SUPPLIED DATA:
· · · ·

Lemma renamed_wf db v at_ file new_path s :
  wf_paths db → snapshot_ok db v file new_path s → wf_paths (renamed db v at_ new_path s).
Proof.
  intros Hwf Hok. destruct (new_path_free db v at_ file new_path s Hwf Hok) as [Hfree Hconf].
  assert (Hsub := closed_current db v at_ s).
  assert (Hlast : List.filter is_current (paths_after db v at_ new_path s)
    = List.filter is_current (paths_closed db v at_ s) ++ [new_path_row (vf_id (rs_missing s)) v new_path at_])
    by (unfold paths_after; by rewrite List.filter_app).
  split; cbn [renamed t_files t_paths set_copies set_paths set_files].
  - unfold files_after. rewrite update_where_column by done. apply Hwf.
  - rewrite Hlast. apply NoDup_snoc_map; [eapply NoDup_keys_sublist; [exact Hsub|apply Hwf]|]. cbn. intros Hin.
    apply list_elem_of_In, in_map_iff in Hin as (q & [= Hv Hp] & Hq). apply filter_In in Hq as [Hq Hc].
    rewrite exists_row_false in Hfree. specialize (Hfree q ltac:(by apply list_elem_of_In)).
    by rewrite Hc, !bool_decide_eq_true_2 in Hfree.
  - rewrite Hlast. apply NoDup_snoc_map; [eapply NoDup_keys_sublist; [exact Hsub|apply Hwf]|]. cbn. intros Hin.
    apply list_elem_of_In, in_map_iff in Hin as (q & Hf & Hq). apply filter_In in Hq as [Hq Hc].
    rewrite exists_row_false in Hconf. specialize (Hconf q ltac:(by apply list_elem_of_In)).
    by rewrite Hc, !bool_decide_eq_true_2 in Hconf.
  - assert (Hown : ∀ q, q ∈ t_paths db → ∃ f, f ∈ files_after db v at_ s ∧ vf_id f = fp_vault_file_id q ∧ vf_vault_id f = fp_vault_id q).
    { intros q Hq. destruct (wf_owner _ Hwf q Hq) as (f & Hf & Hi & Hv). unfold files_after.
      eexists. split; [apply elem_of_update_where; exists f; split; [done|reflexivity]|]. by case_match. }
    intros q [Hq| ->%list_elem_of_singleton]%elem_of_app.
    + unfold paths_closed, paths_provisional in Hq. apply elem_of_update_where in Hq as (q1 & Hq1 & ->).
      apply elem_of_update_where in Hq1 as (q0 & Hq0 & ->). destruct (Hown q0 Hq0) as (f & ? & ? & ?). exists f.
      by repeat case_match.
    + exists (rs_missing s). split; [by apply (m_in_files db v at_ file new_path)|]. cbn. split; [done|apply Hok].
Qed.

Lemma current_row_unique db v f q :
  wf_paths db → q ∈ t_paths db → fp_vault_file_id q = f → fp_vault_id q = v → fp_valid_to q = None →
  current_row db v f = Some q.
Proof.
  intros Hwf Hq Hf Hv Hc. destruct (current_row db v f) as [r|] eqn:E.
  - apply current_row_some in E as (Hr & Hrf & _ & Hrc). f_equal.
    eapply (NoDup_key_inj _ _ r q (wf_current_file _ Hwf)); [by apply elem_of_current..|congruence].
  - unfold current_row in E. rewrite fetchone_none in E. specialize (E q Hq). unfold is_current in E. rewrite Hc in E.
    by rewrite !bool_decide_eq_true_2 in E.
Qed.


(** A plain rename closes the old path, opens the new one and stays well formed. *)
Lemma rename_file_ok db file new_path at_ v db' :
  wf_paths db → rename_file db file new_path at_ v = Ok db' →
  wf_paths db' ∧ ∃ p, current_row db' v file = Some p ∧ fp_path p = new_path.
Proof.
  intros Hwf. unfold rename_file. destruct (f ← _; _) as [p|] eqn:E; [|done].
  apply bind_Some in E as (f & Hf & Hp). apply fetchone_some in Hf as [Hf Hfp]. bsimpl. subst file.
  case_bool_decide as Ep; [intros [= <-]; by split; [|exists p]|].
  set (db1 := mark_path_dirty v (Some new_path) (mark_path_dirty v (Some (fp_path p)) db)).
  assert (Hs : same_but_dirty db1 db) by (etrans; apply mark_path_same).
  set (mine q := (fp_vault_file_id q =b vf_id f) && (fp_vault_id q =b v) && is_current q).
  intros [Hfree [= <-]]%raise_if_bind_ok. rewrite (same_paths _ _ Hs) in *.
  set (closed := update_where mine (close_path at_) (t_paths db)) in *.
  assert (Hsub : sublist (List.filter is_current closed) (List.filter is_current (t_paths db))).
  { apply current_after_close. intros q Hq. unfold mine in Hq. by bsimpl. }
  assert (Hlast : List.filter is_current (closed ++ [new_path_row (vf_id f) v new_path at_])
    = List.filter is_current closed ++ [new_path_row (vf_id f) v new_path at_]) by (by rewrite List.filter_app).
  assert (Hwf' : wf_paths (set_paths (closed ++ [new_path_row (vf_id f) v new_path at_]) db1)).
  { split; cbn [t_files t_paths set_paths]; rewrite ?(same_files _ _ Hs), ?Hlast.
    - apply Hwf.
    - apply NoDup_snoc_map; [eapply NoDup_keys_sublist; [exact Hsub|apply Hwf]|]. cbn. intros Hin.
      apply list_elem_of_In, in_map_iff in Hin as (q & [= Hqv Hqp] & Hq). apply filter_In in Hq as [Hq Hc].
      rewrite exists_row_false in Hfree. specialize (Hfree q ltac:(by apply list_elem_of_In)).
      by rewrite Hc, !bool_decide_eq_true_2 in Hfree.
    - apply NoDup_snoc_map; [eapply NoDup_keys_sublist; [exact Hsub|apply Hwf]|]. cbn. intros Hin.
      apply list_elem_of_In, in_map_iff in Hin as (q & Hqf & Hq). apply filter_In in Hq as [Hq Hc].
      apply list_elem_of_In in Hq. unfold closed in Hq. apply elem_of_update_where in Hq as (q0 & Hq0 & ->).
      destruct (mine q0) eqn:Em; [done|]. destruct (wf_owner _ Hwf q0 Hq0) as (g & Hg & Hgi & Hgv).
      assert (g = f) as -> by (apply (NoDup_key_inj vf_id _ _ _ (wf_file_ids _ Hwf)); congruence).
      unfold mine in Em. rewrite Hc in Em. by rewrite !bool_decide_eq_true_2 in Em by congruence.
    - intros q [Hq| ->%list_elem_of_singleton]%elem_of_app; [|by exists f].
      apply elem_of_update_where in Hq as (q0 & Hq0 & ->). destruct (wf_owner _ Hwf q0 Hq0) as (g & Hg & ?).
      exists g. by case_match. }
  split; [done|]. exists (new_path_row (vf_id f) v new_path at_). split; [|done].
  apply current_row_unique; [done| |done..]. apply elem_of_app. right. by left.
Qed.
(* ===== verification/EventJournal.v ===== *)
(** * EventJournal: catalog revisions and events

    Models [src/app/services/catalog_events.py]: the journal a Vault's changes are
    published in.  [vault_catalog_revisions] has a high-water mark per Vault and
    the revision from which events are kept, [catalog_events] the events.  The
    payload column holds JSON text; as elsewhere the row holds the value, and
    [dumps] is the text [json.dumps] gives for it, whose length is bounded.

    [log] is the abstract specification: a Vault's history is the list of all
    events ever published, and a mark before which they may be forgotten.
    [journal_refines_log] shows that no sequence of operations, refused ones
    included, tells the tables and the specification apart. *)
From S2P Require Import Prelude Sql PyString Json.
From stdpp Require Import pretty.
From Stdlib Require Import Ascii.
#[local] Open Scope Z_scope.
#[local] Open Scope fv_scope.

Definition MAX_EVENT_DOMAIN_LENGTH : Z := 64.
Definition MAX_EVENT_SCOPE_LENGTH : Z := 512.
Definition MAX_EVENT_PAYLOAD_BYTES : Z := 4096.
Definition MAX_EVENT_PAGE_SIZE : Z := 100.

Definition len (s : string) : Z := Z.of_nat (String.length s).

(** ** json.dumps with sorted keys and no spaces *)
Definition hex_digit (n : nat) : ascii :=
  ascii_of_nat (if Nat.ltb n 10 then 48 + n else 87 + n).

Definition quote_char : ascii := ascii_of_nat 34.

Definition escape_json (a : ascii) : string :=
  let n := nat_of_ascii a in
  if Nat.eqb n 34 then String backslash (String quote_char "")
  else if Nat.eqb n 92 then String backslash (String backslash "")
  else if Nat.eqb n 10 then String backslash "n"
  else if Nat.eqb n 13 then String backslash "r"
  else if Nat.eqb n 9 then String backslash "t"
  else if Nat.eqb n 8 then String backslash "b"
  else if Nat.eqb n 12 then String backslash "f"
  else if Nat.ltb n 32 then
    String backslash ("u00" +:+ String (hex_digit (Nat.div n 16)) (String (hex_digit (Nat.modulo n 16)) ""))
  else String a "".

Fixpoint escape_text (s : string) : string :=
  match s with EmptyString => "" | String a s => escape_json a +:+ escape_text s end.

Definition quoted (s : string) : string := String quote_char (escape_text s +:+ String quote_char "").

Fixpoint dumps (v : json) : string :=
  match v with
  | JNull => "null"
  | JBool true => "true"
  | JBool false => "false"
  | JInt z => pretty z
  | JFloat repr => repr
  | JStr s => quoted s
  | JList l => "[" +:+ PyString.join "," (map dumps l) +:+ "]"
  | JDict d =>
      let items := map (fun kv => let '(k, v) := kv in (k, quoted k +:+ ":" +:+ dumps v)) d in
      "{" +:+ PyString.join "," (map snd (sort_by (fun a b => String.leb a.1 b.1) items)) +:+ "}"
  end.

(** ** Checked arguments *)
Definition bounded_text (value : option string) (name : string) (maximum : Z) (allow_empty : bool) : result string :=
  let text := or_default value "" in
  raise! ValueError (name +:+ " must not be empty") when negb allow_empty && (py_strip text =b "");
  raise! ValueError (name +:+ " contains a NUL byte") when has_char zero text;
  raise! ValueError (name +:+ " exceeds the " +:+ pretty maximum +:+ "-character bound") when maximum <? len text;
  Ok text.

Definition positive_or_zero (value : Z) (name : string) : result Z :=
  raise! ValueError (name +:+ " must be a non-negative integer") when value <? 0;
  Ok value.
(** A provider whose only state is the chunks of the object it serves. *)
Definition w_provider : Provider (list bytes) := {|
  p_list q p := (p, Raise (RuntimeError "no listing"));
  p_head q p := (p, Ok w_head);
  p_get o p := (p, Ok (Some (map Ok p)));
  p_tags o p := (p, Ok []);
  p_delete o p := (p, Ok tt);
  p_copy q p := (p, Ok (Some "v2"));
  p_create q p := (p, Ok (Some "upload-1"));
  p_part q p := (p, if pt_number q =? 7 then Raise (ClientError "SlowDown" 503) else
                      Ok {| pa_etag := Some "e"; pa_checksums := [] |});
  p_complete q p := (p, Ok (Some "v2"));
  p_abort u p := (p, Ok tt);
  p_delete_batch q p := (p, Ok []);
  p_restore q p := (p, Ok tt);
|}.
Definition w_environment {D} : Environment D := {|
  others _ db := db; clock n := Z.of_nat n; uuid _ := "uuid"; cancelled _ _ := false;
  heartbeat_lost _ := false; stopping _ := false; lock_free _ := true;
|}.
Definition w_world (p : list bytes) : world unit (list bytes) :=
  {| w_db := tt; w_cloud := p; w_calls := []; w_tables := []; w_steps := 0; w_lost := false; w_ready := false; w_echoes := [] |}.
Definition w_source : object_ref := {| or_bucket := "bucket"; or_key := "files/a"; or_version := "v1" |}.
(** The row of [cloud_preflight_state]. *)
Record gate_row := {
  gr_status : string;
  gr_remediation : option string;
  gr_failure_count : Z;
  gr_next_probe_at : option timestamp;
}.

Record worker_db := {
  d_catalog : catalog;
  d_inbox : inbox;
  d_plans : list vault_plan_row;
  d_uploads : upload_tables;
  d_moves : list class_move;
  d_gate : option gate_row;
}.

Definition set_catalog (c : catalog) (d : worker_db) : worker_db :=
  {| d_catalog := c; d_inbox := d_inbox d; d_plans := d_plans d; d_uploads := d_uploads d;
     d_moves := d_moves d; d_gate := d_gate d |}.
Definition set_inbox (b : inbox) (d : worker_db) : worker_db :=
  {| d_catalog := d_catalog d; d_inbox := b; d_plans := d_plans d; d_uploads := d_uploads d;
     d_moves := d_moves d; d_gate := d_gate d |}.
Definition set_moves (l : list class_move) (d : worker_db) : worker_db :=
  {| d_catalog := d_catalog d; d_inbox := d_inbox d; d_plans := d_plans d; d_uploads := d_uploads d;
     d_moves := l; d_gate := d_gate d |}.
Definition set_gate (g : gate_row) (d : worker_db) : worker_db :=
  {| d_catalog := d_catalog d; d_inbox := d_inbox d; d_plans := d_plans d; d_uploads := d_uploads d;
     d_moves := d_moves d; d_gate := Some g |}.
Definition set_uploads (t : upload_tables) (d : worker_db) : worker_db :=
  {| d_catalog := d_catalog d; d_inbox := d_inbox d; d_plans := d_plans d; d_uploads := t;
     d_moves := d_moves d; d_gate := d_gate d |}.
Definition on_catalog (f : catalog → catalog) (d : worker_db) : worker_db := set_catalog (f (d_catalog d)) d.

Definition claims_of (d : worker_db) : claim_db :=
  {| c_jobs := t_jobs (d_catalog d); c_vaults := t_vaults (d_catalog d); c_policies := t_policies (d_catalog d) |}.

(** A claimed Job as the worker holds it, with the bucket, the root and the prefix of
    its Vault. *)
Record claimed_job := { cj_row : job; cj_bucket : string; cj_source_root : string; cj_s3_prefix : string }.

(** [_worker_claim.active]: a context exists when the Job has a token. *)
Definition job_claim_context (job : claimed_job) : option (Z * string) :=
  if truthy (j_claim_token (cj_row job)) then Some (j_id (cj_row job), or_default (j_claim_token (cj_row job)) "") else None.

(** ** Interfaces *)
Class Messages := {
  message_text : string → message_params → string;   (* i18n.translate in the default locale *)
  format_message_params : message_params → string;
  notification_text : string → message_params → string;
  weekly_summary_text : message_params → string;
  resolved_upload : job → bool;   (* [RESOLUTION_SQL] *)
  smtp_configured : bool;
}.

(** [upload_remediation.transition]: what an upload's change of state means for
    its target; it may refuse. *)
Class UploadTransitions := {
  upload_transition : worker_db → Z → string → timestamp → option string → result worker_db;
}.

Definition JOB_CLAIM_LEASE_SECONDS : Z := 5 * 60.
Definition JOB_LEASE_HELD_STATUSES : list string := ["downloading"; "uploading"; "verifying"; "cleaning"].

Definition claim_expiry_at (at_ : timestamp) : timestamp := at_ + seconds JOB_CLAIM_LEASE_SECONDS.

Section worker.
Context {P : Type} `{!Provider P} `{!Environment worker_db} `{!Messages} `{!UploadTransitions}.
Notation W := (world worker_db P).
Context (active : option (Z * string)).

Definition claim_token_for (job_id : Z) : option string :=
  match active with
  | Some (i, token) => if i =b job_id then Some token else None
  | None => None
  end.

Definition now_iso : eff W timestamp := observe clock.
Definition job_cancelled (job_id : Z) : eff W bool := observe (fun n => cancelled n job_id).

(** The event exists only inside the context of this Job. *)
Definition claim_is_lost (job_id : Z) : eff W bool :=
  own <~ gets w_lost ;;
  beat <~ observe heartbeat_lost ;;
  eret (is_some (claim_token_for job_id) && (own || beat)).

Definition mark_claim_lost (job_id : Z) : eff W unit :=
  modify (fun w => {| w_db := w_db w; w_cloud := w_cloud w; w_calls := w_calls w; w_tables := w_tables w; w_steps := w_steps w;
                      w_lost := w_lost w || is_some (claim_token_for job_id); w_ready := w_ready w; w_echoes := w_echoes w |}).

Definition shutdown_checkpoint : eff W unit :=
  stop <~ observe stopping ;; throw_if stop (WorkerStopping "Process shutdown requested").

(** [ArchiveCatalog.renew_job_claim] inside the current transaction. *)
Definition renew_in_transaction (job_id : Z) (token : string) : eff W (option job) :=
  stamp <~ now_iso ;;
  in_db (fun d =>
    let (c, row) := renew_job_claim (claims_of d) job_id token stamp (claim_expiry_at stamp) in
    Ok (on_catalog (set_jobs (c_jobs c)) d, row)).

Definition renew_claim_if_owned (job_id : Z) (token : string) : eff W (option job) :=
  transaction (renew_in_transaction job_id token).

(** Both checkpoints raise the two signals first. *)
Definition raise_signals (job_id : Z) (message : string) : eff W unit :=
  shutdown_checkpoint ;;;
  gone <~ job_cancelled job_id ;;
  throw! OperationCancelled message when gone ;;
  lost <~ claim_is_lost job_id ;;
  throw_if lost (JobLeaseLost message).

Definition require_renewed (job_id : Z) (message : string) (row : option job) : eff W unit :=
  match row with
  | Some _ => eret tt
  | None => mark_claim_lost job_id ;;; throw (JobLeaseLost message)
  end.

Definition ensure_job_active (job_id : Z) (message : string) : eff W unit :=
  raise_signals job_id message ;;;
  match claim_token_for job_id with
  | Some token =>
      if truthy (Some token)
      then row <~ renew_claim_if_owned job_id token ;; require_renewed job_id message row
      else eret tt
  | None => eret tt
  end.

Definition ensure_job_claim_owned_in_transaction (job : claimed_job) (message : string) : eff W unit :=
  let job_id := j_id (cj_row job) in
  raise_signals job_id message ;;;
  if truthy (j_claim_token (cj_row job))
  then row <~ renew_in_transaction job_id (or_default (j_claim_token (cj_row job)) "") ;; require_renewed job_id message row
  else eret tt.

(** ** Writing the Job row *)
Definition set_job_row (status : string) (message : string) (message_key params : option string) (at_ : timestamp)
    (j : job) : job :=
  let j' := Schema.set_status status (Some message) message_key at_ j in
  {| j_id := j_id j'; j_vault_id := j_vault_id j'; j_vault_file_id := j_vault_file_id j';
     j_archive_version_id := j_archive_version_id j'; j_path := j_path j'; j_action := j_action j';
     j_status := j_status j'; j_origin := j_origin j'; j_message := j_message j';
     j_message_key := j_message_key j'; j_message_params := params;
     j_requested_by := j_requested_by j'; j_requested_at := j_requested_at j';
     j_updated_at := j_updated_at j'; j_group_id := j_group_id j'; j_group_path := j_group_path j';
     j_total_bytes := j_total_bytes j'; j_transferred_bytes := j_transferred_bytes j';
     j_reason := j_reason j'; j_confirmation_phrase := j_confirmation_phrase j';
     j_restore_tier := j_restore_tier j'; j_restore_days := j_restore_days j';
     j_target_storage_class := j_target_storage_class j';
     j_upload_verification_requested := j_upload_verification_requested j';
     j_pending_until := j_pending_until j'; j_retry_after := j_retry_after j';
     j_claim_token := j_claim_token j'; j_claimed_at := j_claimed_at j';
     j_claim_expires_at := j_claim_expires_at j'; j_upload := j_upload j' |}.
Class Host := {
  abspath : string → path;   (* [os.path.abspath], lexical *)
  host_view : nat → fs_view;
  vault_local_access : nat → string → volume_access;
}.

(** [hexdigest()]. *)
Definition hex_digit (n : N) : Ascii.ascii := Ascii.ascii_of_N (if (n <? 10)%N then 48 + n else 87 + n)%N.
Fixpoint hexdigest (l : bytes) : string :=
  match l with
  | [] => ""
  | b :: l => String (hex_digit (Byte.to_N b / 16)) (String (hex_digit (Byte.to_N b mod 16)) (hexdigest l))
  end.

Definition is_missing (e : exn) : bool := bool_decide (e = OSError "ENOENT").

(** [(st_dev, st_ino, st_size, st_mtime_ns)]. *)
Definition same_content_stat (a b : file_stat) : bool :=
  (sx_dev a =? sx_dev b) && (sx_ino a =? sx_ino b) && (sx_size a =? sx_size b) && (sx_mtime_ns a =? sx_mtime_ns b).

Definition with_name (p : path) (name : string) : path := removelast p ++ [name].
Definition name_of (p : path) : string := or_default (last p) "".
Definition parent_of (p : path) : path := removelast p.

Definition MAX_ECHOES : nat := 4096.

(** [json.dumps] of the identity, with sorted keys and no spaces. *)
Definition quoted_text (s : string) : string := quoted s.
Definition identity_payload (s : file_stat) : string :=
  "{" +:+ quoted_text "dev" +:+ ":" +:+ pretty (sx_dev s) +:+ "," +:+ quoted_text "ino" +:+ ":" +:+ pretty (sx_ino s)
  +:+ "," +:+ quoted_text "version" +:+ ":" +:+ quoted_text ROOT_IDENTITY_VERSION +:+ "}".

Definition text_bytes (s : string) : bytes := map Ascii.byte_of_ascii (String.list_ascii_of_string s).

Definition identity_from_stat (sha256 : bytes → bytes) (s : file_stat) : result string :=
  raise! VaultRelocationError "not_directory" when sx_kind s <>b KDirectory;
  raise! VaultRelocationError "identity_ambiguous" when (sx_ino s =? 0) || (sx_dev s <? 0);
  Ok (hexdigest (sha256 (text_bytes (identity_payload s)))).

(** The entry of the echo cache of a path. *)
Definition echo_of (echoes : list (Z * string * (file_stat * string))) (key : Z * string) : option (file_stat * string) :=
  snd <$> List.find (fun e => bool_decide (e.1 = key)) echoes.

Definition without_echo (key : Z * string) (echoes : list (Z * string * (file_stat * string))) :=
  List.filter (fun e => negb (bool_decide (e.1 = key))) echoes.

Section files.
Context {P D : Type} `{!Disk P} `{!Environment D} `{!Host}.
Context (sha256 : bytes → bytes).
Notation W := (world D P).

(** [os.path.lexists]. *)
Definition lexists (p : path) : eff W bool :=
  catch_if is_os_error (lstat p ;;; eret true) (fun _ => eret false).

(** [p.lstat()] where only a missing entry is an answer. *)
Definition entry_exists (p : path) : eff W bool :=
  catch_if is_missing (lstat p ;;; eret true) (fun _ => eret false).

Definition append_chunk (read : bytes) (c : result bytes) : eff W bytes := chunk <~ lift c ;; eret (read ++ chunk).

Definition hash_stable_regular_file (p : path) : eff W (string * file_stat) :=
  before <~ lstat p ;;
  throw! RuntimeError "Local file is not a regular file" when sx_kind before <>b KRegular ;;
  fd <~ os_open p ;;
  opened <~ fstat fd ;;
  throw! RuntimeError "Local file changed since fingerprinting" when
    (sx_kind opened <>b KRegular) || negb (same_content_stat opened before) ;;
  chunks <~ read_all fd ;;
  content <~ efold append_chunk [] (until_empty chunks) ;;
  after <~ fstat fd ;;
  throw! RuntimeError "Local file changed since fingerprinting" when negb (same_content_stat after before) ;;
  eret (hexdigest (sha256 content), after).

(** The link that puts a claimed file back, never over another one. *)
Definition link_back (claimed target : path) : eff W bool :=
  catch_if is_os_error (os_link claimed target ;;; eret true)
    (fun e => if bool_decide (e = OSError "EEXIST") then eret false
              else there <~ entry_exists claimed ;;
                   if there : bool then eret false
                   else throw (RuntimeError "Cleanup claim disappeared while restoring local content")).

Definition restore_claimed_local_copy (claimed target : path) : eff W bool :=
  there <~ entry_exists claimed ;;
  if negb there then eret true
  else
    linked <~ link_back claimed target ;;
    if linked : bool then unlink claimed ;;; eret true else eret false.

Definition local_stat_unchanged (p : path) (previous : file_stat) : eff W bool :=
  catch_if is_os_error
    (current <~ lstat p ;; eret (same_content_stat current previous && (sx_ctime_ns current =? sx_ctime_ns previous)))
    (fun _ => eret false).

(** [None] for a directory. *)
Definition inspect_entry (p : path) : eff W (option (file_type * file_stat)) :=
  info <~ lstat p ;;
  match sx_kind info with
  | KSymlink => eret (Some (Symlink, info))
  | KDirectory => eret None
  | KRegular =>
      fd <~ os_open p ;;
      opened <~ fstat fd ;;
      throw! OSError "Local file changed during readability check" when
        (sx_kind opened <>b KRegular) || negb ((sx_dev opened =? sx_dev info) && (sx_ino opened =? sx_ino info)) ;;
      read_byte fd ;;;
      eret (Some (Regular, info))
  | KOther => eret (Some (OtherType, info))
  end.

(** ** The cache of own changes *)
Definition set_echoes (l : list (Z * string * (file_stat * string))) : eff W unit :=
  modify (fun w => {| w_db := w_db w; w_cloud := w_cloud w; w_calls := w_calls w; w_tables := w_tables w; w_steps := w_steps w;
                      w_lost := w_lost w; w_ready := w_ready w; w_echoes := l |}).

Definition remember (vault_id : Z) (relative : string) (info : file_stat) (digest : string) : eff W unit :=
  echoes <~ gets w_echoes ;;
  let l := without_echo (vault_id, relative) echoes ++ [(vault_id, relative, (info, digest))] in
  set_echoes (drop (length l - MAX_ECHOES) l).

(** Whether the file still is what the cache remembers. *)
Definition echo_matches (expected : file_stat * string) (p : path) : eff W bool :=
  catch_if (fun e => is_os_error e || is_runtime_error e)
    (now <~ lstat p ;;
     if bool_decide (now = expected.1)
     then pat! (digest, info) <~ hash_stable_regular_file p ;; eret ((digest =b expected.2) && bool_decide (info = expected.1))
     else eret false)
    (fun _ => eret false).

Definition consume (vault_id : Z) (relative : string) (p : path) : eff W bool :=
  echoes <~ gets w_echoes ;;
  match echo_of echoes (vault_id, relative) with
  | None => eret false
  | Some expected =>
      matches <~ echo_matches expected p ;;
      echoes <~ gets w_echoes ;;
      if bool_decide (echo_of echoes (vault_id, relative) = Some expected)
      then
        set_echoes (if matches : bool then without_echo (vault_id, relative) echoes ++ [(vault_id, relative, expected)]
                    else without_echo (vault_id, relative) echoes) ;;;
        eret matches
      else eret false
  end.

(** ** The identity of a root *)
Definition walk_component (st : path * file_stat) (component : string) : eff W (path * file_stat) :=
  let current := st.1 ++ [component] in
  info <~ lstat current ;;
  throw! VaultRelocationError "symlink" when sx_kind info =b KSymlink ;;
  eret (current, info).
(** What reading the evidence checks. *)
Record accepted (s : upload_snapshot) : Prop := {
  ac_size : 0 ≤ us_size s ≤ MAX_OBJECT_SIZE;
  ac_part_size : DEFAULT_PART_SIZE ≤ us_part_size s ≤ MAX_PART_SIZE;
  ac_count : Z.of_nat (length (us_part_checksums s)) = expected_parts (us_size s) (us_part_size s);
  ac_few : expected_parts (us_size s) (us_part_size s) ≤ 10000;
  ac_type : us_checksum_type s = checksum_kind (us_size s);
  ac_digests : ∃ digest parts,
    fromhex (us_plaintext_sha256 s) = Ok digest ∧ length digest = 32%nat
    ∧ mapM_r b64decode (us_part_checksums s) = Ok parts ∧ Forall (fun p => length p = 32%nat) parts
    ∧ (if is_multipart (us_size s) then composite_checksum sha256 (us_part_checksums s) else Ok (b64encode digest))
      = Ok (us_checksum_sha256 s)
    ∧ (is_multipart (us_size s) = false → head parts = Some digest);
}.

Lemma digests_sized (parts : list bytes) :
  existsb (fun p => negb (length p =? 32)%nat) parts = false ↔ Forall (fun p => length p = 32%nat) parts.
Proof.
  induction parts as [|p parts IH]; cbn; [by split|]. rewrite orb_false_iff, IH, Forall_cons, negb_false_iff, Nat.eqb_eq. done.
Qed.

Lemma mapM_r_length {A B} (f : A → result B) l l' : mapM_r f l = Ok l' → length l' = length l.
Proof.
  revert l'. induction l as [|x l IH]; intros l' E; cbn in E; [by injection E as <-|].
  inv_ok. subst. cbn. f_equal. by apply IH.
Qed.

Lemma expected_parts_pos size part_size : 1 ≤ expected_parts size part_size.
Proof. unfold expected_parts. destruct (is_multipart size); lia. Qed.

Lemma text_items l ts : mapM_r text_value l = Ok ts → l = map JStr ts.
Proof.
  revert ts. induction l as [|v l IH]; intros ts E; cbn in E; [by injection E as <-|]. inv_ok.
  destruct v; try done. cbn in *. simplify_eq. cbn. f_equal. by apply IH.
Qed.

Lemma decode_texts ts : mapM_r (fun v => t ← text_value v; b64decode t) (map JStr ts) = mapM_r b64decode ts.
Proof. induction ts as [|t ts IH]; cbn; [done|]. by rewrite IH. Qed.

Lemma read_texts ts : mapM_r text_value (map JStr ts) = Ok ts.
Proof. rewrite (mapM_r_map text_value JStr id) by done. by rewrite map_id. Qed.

· · · ·

WORK TO BE COMPLETED: Your answer should reproduce each line of the listing that holds the word "RuntimeError".

FINAL ANSWER:
  p_list q p := (p, Raise (RuntimeError "no listing"));
  throw! RuntimeError "Local file is not a regular file" when sx_kind before <>b KRegular ;;
  throw! RuntimeError "Local file changed since fingerprinting" when
  throw! RuntimeError "Local file changed since fingerprinting" when negb (same_content_stat after before) ;;
                   else throw (RuntimeError "Cleanup claim disappeared while restoring local content")).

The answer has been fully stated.